═══ Data in this exercise ═══

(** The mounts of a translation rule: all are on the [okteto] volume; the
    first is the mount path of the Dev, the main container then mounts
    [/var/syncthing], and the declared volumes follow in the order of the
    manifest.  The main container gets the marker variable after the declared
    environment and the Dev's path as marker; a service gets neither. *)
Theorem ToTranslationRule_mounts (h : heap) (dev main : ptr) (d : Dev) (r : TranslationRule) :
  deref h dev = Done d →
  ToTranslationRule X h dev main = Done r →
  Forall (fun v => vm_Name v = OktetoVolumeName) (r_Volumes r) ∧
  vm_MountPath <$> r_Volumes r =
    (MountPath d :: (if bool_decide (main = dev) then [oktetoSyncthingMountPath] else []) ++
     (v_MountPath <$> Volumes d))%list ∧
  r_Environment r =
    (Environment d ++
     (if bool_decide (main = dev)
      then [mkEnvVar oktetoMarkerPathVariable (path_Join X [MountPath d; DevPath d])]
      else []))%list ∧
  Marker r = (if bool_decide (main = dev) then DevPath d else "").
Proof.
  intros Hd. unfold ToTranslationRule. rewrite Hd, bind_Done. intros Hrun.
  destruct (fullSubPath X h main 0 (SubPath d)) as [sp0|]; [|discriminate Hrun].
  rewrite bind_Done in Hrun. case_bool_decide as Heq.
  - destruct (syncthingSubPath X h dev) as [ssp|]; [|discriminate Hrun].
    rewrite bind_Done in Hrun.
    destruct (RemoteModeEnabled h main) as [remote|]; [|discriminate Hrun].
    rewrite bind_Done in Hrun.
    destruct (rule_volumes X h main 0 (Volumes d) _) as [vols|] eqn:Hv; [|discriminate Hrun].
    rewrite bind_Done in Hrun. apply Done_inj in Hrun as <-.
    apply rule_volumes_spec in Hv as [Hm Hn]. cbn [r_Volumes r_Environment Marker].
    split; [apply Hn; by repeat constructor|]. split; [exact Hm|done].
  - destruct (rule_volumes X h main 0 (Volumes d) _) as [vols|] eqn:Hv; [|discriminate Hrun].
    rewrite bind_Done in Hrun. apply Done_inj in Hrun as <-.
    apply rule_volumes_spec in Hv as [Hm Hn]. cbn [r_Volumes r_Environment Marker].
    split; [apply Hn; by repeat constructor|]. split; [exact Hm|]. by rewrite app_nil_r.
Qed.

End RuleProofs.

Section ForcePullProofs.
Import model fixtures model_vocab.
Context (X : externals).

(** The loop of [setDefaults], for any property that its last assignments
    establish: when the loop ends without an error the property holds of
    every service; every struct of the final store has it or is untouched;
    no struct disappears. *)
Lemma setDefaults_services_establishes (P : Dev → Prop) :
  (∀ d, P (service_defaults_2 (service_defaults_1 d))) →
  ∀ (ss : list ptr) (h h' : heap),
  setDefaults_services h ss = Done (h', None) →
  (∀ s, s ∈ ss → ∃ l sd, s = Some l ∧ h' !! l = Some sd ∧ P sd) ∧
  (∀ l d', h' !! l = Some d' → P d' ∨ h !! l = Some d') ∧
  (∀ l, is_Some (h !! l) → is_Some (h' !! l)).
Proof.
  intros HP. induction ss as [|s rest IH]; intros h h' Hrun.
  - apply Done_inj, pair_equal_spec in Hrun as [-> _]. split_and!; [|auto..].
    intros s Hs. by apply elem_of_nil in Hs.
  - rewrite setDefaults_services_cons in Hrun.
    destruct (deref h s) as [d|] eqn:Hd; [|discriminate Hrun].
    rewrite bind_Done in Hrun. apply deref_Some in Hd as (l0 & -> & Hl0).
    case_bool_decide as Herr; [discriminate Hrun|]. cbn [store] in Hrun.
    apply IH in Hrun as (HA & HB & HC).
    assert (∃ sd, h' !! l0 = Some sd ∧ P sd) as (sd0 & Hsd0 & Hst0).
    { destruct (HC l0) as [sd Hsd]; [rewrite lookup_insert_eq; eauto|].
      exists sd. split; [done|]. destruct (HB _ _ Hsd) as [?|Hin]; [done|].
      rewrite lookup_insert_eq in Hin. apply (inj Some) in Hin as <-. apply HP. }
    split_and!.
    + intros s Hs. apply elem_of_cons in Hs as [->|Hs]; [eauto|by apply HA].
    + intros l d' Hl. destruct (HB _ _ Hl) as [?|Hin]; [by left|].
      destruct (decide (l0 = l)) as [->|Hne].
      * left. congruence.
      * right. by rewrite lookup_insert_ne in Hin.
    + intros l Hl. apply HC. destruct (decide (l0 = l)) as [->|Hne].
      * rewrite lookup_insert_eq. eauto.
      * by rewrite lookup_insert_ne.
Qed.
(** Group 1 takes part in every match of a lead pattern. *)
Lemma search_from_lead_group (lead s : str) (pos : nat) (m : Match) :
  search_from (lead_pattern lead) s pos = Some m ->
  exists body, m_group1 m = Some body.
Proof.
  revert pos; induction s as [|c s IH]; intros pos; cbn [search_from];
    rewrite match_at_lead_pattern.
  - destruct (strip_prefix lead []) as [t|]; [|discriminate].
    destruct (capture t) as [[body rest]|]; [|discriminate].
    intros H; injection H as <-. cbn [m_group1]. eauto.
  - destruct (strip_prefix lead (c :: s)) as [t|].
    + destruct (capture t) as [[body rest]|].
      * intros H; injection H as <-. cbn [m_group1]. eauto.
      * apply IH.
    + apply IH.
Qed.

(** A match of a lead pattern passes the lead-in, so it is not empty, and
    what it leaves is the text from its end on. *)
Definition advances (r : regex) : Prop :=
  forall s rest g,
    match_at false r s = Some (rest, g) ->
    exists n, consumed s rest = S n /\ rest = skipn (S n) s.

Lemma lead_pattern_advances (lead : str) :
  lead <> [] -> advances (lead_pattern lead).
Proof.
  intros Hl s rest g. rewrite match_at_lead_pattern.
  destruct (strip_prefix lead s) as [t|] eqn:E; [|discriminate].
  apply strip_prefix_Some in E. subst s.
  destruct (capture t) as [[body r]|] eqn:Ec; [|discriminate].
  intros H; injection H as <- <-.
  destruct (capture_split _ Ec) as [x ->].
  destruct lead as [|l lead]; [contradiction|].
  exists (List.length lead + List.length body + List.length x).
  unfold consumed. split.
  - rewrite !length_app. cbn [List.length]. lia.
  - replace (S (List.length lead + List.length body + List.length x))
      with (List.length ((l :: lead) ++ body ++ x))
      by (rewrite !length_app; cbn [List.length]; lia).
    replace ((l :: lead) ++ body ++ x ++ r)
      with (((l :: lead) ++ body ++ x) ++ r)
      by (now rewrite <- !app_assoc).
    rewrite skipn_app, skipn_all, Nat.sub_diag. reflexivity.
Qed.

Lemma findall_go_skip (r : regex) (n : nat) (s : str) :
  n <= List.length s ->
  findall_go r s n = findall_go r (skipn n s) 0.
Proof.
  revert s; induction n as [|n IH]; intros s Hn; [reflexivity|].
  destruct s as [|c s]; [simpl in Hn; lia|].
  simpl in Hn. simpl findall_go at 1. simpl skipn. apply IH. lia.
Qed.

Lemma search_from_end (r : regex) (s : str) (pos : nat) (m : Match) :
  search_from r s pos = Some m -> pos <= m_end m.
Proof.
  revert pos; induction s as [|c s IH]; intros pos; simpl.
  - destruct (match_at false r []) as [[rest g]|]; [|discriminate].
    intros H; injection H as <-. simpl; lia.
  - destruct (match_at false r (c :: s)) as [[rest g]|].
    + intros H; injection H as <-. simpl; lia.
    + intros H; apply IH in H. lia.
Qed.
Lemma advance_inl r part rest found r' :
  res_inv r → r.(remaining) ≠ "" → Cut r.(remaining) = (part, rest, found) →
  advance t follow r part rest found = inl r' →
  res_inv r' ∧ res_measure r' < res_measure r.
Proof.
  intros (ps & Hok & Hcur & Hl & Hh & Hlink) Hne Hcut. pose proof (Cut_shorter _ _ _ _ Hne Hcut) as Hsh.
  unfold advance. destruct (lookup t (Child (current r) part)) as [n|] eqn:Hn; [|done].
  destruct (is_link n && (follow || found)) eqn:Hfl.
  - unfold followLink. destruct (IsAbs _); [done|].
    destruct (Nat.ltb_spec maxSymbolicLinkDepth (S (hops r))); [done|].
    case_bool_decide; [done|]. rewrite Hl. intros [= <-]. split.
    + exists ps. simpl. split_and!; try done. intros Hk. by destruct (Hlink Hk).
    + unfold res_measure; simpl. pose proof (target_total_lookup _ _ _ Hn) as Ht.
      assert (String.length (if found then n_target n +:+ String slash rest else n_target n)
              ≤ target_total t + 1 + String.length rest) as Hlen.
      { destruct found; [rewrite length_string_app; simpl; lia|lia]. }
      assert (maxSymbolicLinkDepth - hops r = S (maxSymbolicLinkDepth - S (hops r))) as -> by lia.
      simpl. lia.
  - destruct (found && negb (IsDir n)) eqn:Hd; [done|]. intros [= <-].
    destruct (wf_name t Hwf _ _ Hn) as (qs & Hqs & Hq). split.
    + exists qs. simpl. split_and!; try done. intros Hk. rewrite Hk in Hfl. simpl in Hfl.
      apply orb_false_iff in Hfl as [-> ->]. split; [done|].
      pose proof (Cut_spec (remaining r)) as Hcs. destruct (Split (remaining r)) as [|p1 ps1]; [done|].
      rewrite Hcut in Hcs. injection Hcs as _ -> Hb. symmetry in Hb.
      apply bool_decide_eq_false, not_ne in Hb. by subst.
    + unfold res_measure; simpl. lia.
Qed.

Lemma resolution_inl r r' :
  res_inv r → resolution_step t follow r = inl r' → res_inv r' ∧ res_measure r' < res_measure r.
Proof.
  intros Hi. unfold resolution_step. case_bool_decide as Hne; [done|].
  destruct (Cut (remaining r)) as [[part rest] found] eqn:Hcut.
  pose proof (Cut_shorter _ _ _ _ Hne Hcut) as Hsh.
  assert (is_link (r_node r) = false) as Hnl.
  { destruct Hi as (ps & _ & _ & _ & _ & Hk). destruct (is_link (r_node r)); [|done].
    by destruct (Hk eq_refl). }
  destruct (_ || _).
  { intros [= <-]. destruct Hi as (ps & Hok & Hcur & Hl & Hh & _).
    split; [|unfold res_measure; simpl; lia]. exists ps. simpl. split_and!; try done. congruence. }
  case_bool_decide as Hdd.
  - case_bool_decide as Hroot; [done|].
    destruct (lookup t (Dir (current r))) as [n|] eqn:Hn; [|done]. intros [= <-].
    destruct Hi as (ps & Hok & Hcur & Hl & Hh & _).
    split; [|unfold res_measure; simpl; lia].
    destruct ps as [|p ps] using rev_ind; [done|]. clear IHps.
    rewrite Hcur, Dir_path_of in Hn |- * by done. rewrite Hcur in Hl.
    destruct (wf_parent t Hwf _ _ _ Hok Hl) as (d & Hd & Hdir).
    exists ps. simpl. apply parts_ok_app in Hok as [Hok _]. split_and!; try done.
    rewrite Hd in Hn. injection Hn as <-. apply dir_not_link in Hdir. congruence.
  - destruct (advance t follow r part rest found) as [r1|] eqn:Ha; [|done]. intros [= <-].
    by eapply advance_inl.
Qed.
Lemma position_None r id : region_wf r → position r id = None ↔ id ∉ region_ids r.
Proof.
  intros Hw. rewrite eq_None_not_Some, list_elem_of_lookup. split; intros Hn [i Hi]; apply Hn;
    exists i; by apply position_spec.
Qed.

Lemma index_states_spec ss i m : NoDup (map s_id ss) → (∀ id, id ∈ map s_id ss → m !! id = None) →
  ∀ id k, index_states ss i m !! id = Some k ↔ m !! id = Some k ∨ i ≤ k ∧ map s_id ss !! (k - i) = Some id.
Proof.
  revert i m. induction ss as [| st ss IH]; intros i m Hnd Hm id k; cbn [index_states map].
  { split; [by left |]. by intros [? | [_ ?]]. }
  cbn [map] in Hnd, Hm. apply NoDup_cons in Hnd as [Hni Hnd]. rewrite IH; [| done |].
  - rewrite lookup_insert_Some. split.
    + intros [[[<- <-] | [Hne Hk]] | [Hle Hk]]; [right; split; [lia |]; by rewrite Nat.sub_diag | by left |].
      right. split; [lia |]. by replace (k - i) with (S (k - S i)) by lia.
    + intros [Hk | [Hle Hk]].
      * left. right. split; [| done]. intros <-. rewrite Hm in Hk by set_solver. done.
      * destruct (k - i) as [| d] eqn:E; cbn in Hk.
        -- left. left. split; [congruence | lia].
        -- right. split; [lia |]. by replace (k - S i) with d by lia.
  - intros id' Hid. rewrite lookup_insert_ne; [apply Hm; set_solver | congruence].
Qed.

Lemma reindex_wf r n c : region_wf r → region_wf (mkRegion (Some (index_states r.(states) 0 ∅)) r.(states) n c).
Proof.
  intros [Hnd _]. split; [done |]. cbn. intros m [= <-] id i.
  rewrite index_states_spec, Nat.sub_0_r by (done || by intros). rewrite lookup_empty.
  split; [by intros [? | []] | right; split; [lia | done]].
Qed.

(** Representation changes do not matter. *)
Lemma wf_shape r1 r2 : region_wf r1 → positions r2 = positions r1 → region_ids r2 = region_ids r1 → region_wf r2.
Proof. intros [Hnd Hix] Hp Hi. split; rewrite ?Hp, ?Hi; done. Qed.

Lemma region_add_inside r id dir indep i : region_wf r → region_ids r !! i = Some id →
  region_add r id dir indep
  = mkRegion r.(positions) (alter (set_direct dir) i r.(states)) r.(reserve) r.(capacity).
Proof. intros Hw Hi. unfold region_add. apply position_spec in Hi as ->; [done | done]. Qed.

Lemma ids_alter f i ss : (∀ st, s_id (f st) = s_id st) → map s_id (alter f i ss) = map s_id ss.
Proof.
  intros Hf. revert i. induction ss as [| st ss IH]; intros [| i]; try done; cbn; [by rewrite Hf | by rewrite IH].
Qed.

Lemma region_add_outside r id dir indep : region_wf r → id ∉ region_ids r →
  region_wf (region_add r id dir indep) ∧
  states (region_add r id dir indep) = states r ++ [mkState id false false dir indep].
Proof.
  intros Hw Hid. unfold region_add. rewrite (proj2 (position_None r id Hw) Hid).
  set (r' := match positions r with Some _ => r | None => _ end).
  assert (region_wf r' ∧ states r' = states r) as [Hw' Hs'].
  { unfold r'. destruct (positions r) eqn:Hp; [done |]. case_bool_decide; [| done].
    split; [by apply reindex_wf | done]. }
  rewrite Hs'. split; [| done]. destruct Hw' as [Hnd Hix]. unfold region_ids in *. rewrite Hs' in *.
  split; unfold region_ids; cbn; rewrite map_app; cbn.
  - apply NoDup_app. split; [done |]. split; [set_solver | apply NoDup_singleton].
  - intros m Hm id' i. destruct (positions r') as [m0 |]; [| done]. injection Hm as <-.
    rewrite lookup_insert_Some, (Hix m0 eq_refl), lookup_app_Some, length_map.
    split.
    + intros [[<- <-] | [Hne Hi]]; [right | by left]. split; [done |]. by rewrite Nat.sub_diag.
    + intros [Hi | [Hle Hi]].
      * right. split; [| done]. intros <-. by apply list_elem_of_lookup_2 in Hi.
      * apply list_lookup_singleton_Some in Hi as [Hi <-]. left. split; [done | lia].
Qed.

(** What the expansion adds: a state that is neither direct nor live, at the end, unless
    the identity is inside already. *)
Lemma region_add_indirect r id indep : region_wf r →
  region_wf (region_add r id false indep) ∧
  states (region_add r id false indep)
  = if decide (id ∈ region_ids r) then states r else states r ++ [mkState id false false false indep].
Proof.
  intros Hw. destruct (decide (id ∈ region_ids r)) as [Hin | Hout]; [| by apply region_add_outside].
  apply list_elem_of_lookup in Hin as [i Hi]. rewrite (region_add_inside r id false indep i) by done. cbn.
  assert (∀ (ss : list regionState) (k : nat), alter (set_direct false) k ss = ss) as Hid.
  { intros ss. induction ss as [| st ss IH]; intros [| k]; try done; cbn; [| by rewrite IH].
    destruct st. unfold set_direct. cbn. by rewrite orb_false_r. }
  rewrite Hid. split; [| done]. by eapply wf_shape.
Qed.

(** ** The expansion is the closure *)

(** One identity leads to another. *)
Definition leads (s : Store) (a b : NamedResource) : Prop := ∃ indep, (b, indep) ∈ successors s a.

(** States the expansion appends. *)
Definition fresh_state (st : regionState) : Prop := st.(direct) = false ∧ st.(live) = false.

═══

### Instructions to follow
Only those lines of the entries above that run from the line containing "- destruct (syncthingSubPath" to the line containing "Context (X : externals).", both included, should be transcribed exactly.

### Worked solution
  - destruct (syncthingSubPath X h dev) as [ssp|]; [|discriminate Hrun].
    rewrite bind_Done in Hrun.
    destruct (RemoteModeEnabled h main) as [remote|]; [|discriminate Hrun].
    rewrite bind_Done in Hrun.
    destruct (rule_volumes X h main 0 (Volumes d) _) as [vols|] eqn:Hv; [|discriminate Hrun].
    rewrite bind_Done in Hrun. apply Done_inj in Hrun as <-.
    apply rule_volumes_spec in Hv as [Hm Hn]. cbn [r_Volumes r_Environment Marker].
    split; [apply Hn; by repeat constructor|]. split; [exact Hm|done].
  - destruct (rule_volumes X h main 0 (Volumes d) _) as [vols|] eqn:Hv; [|discriminate Hrun].
    rewrite bind_Done in Hrun. apply Done_inj in Hrun as <-.
    apply rule_volumes_spec in Hv as [Hm Hn]. cbn [r_Volumes r_Environment Marker].
    split; [apply Hn; by repeat constructor|]. split; [exact Hm|]. by rewrite app_nil_r.
Qed.

End RuleProofs.

Section ForcePullProofs.
Import model fixtures model_vocab.
Context (X : externals).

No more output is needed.